**Task:** Please copy each line from the entries that contains the string "awaited".

**Stored entries:**
====
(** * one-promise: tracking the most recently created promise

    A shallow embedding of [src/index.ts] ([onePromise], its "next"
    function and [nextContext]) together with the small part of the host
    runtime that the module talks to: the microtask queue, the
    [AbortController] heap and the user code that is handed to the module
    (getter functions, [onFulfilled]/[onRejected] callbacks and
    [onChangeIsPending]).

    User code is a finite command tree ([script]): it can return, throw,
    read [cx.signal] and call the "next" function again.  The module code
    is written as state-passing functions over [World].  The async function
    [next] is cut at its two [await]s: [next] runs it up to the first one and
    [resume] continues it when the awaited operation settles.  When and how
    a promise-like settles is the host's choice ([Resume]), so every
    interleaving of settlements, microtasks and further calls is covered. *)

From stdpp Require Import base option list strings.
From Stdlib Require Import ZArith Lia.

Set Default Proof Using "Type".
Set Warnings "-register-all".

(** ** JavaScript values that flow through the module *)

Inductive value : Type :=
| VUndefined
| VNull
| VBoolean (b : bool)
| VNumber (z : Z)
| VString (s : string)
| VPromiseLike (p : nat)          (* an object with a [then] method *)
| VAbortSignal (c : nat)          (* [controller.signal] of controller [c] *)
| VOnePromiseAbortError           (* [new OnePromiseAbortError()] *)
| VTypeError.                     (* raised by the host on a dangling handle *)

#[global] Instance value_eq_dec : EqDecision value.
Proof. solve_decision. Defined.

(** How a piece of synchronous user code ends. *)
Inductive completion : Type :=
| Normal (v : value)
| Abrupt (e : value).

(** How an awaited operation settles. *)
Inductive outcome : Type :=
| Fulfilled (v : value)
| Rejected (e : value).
====
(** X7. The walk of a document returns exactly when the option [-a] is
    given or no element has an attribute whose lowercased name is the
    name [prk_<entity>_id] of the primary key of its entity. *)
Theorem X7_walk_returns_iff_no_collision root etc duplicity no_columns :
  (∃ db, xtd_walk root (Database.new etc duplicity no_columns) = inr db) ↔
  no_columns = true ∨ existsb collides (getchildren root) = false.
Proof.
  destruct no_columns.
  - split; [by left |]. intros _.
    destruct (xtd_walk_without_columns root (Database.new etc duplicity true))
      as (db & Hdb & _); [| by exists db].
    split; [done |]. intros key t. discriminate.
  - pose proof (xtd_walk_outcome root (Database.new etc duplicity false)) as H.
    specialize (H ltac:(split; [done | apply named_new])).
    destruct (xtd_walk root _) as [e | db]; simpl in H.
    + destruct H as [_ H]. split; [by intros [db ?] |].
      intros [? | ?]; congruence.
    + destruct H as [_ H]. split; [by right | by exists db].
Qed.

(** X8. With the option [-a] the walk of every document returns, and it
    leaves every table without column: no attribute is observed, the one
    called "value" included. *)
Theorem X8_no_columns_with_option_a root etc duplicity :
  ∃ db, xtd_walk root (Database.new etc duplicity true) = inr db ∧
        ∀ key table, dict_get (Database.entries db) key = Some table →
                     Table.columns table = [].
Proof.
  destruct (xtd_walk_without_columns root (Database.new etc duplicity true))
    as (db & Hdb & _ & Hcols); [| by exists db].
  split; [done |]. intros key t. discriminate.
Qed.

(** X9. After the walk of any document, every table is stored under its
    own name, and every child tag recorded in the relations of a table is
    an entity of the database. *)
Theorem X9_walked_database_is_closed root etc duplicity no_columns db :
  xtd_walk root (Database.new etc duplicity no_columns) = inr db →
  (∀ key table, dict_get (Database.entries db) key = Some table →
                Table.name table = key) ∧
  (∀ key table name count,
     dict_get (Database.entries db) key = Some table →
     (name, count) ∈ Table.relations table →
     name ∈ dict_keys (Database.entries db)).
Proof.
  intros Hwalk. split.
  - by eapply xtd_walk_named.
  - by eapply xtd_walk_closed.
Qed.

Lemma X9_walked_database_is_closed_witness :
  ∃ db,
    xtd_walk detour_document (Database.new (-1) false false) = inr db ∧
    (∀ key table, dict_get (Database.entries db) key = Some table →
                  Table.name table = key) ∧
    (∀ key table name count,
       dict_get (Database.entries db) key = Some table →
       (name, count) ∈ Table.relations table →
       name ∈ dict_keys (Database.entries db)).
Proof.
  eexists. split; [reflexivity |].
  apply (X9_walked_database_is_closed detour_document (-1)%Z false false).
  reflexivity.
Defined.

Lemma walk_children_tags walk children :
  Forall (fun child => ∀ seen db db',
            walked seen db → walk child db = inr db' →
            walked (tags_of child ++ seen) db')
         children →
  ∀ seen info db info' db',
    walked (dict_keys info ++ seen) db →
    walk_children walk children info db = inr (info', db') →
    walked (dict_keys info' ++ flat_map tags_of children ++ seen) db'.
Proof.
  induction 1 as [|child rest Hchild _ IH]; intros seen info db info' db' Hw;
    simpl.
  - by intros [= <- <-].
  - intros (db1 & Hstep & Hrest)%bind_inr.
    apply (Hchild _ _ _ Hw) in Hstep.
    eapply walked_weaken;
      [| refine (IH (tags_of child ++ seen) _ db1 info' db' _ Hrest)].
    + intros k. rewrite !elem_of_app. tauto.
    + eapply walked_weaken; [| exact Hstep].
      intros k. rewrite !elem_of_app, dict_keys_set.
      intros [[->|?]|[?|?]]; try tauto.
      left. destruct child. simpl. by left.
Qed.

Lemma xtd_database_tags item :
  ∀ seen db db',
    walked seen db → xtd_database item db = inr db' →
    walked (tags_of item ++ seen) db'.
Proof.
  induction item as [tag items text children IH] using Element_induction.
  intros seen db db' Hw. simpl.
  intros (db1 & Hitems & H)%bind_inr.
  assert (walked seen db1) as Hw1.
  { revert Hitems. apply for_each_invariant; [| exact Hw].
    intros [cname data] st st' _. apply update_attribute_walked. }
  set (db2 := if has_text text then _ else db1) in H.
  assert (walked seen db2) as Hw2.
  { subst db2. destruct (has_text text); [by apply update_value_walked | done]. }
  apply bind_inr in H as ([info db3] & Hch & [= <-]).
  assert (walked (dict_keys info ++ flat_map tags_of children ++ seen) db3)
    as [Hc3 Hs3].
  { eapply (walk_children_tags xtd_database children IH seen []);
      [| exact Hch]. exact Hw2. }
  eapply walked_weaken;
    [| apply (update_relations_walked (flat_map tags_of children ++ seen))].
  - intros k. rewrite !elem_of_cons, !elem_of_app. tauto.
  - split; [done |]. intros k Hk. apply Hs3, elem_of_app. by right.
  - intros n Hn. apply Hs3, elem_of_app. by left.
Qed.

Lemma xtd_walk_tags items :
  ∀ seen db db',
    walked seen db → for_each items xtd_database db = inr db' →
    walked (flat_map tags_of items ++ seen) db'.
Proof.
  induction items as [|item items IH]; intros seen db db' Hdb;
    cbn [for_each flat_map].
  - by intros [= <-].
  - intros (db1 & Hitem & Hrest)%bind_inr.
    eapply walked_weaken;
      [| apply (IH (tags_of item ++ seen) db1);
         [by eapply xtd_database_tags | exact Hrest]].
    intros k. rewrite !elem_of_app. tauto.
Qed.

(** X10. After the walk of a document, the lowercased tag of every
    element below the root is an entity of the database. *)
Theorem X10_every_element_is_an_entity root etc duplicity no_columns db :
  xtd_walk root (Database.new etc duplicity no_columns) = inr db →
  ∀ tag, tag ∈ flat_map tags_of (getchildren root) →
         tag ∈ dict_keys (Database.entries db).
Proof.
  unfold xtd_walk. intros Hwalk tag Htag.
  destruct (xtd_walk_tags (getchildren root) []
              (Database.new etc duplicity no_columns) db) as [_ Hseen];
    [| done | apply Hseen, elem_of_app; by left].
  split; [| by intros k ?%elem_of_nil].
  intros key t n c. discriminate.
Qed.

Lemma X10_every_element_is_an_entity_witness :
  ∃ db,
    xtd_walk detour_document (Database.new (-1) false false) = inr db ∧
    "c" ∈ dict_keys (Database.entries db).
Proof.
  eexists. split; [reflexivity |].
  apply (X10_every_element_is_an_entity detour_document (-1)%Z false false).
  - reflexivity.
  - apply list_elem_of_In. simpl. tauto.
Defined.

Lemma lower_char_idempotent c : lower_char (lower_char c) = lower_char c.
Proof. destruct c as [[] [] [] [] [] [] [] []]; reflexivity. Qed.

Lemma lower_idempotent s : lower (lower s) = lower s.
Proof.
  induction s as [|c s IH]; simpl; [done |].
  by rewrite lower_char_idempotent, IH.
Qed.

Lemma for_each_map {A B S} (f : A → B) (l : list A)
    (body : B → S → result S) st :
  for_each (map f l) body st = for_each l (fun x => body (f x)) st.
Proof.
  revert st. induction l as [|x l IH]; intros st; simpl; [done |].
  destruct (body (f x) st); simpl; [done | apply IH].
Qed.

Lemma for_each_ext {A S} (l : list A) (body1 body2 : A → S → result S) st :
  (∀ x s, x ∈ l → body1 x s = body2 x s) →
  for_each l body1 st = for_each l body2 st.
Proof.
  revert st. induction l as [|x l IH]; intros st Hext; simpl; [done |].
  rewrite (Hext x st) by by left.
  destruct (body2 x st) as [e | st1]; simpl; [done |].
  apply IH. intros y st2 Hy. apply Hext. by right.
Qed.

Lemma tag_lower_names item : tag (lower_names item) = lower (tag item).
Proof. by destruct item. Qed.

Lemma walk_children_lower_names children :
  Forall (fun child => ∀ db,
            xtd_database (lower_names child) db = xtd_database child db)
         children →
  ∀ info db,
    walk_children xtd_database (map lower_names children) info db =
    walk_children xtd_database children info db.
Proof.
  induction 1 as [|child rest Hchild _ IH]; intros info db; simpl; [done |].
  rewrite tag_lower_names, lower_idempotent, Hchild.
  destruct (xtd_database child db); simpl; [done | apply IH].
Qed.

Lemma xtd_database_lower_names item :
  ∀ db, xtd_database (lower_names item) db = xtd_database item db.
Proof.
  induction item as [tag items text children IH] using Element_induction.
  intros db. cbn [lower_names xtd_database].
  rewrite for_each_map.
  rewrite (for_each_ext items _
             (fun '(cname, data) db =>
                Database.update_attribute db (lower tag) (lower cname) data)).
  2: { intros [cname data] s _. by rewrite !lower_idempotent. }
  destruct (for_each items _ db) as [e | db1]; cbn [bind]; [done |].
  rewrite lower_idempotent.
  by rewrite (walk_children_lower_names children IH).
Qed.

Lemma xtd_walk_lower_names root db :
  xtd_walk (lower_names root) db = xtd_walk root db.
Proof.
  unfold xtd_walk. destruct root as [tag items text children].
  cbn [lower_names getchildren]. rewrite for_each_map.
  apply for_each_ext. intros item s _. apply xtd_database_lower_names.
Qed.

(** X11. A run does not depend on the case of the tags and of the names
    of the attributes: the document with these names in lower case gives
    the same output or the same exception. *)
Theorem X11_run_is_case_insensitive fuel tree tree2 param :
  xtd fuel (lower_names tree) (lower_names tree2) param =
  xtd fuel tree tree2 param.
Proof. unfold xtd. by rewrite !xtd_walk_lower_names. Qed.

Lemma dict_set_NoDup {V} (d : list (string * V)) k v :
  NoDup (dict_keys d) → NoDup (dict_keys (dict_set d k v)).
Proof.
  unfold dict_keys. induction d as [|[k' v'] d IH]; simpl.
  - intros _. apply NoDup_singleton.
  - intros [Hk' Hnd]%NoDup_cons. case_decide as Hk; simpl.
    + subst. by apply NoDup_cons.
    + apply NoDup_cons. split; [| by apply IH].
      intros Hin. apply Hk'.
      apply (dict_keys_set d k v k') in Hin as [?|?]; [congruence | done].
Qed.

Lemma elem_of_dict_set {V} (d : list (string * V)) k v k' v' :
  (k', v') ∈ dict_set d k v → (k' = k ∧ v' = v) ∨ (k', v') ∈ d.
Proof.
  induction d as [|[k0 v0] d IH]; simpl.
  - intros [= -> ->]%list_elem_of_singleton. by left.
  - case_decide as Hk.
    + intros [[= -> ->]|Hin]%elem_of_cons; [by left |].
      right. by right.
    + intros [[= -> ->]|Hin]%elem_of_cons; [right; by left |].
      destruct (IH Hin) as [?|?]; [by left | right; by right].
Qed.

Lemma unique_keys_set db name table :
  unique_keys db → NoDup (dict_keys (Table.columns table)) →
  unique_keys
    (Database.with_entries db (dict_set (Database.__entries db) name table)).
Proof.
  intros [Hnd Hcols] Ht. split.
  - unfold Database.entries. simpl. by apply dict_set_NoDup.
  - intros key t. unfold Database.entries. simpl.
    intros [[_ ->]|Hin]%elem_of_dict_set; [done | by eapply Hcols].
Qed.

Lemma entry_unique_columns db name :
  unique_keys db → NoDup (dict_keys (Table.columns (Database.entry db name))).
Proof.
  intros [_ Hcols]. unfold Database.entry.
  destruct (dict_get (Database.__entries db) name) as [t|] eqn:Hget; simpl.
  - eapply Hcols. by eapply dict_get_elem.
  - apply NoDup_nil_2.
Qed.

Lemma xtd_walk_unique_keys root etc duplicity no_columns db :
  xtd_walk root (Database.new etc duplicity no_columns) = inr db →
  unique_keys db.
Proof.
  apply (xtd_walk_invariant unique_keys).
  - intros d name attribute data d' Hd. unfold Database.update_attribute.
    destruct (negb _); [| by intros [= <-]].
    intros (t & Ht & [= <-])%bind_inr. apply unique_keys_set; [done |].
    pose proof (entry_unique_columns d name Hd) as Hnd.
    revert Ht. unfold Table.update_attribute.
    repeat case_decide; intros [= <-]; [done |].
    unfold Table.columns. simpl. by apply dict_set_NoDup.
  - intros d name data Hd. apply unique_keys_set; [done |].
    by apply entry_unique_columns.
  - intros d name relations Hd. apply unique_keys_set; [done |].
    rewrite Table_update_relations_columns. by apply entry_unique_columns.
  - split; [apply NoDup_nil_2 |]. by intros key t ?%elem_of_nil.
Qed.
====
**Task answer:**
    [resume] continues it when the awaited operation settles.  When and how
(** How an awaited operation settles. *)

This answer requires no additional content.